* Assignment *
Repeat every entry below exactly.

(Collected data)

BEGIN

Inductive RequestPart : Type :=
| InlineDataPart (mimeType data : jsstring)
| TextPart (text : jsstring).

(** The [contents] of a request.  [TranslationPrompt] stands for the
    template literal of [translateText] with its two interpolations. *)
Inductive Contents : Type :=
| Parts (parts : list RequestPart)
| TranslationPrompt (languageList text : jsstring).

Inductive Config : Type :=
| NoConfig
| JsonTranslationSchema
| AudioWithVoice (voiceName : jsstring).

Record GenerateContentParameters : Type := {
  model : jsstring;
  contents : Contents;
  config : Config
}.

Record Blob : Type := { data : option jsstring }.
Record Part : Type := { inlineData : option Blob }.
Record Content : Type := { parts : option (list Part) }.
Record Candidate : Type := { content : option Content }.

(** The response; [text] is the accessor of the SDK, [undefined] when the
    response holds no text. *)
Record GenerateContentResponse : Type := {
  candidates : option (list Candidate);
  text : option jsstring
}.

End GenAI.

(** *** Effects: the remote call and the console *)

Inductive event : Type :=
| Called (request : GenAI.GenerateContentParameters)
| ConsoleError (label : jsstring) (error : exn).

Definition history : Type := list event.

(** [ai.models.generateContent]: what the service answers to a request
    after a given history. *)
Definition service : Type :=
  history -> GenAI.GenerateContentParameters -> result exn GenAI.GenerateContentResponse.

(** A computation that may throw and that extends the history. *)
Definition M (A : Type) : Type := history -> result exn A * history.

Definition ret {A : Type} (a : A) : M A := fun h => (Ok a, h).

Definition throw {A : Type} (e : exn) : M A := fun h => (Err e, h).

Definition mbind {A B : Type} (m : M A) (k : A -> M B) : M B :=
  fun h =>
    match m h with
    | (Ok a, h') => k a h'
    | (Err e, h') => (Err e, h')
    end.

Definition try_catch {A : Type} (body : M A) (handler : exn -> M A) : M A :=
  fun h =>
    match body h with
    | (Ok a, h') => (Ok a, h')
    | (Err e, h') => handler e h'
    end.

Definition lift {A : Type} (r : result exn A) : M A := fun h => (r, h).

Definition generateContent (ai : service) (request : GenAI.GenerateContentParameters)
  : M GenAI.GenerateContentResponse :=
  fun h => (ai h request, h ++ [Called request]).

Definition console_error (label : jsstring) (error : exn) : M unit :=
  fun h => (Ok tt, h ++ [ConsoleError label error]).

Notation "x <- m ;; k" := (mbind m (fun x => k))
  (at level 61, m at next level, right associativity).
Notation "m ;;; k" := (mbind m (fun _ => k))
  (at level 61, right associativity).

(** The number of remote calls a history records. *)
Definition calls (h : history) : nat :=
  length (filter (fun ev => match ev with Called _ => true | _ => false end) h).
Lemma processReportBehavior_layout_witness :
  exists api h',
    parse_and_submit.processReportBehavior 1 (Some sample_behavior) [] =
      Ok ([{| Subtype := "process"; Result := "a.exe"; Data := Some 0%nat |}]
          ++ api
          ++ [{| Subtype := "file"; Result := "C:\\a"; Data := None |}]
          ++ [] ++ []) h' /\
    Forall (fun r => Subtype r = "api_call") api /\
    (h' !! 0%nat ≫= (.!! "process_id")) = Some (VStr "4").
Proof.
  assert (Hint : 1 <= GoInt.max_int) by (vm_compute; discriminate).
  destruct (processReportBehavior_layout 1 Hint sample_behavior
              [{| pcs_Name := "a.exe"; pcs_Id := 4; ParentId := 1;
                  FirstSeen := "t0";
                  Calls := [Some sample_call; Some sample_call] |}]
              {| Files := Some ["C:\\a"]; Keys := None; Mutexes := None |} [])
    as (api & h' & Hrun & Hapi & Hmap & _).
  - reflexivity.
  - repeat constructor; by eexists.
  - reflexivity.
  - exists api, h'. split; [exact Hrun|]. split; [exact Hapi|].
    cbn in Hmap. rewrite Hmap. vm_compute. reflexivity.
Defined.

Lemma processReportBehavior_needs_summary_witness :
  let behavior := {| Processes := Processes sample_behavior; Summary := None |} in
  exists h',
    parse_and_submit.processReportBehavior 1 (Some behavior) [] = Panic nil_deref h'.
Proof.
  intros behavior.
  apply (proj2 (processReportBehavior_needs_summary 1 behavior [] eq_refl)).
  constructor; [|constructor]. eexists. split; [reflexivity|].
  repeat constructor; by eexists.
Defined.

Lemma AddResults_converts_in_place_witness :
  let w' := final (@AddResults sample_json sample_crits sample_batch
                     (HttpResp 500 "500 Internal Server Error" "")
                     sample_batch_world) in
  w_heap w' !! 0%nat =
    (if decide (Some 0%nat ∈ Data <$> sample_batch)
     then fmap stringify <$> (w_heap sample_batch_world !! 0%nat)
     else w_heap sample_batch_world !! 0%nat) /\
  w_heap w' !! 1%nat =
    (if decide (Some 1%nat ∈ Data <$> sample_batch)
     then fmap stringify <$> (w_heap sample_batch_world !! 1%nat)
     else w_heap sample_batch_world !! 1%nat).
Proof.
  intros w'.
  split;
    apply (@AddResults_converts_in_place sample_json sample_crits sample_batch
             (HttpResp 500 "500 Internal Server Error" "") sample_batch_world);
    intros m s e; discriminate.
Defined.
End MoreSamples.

END

* Answer to the exercise *
Inductive RequestPart : Type :=
| InlineDataPart (mimeType data : jsstring)
| TextPart (text : jsstring).

(** The [contents] of a request.  [TranslationPrompt] stands for the
    template literal of [translateText] with its two interpolations. *)
Inductive Contents : Type :=
| Parts (parts : list RequestPart)
| TranslationPrompt (languageList text : jsstring).

Inductive Config : Type :=
| NoConfig
| JsonTranslationSchema
| AudioWithVoice (voiceName : jsstring).

Record GenerateContentParameters : Type := {
  model : jsstring;
  contents : Contents;
  config : Config
}.

Record Blob : Type := { data : option jsstring }.
Record Part : Type := { inlineData : option Blob }.
Record Content : Type := { parts : option (list Part) }.
Record Candidate : Type := { content : option Content }.

(** The response; [text] is the accessor of the SDK, [undefined] when the
    response holds no text. *)
Record GenerateContentResponse : Type := {
  candidates : option (list Candidate);
  text : option jsstring
}.

End GenAI.

(** *** Effects: the remote call and the console *)

Inductive event : Type :=
| Called (request : GenAI.GenerateContentParameters)
| ConsoleError (label : jsstring) (error : exn).

Definition history : Type := list event.

(** [ai.models.generateContent]: what the service answers to a request
    after a given history. *)
Definition service : Type :=
  history -> GenAI.GenerateContentParameters -> result exn GenAI.GenerateContentResponse.

(** A computation that may throw and that extends the history. *)
Definition M (A : Type) : Type := history -> result exn A * history.

Definition ret {A : Type} (a : A) : M A := fun h => (Ok a, h).

Definition throw {A : Type} (e : exn) : M A := fun h => (Err e, h).

Definition mbind {A B : Type} (m : M A) (k : A -> M B) : M B :=
  fun h =>
    match m h with
    | (Ok a, h') => k a h'
    | (Err e, h') => (Err e, h')
    end.

Definition try_catch {A : Type} (body : M A) (handler : exn -> M A) : M A :=
  fun h =>
    match body h with
    | (Ok a, h') => (Ok a, h')
    | (Err e, h') => handler e h'
    end.

Definition lift {A : Type} (r : result exn A) : M A := fun h => (r, h).

Definition generateContent (ai : service) (request : GenAI.GenerateContentParameters)
  : M GenAI.GenerateContentResponse :=
  fun h => (ai h request, h ++ [Called request]).

Definition console_error (label : jsstring) (error : exn) : M unit :=
  fun h => (Ok tt, h ++ [ConsoleError label error]).

Notation "x <- m ;; k" := (mbind m (fun x => k))
  (at level 61, m at next level, right associativity).
Notation "m ;;; k" := (mbind m (fun _ => k))
  (at level 61, right associativity).

(** The number of remote calls a history records. *)
Definition calls (h : history) : nat :=
  length (filter (fun ev => match ev with Called _ => true | _ => false end) h).
Lemma processReportBehavior_layout_witness :
  exists api h',
    parse_and_submit.processReportBehavior 1 (Some sample_behavior) [] =
      Ok ([{| Subtype := "process"; Result := "a.exe"; Data := Some 0%nat |}]
          ++ api
          ++ [{| Subtype := "file"; Result := "C:\\a"; Data := None |}]
          ++ [] ++ []) h' /\
    Forall (fun r => Subtype r = "api_call") api /\
    (h' !! 0%nat ≫= (.!! "process_id")) = Some (VStr "4").
Proof.
  assert (Hint : 1 <= GoInt.max_int) by (vm_compute; discriminate).
  destruct (processReportBehavior_layout 1 Hint sample_behavior
              [{| pcs_Name := "a.exe"; pcs_Id := 4; ParentId := 1;
                  FirstSeen := "t0";
                  Calls := [Some sample_call; Some sample_call] |}]
              {| Files := Some ["C:\\a"]; Keys := None; Mutexes := None |} [])
    as (api & h' & Hrun & Hapi & Hmap & _).
  - reflexivity.
  - repeat constructor; by eexists.
  - reflexivity.
  - exists api, h'. split; [exact Hrun|]. split; [exact Hapi|].
    cbn in Hmap. rewrite Hmap. vm_compute. reflexivity.
Defined.

Lemma processReportBehavior_needs_summary_witness :
  let behavior := {| Processes := Processes sample_behavior; Summary := None |} in
  exists h',
    parse_and_submit.processReportBehavior 1 (Some behavior) [] = Panic nil_deref h'.
Proof.
  intros behavior.
  apply (proj2 (processReportBehavior_needs_summary 1 behavior [] eq_refl)).
  constructor; [|constructor]. eexists. split; [reflexivity|].
  repeat constructor; by eexists.
Defined.

Lemma AddResults_converts_in_place_witness :
  let w' := final (@AddResults sample_json sample_crits sample_batch
                     (HttpResp 500 "500 Internal Server Error" "")
                     sample_batch_world) in
  w_heap w' !! 0%nat =
    (if decide (Some 0%nat ∈ Data <$> sample_batch)
     then fmap stringify <$> (w_heap sample_batch_world !! 0%nat)
     else w_heap sample_batch_world !! 0%nat) /\
  w_heap w' !! 1%nat =
    (if decide (Some 1%nat ∈ Data <$> sample_batch)
     then fmap stringify <$> (w_heap sample_batch_world !! 1%nat)
     else w_heap sample_batch_world !! 1%nat).
Proof.
  intros w'.
  split;
    apply (@AddResults_converts_in_place sample_json sample_crits sample_batch
             (HttpResp 500 "500 Internal Server Error" "") sample_batch_world);
    intros m s e; discriminate.
Defined.
End MoreSamples.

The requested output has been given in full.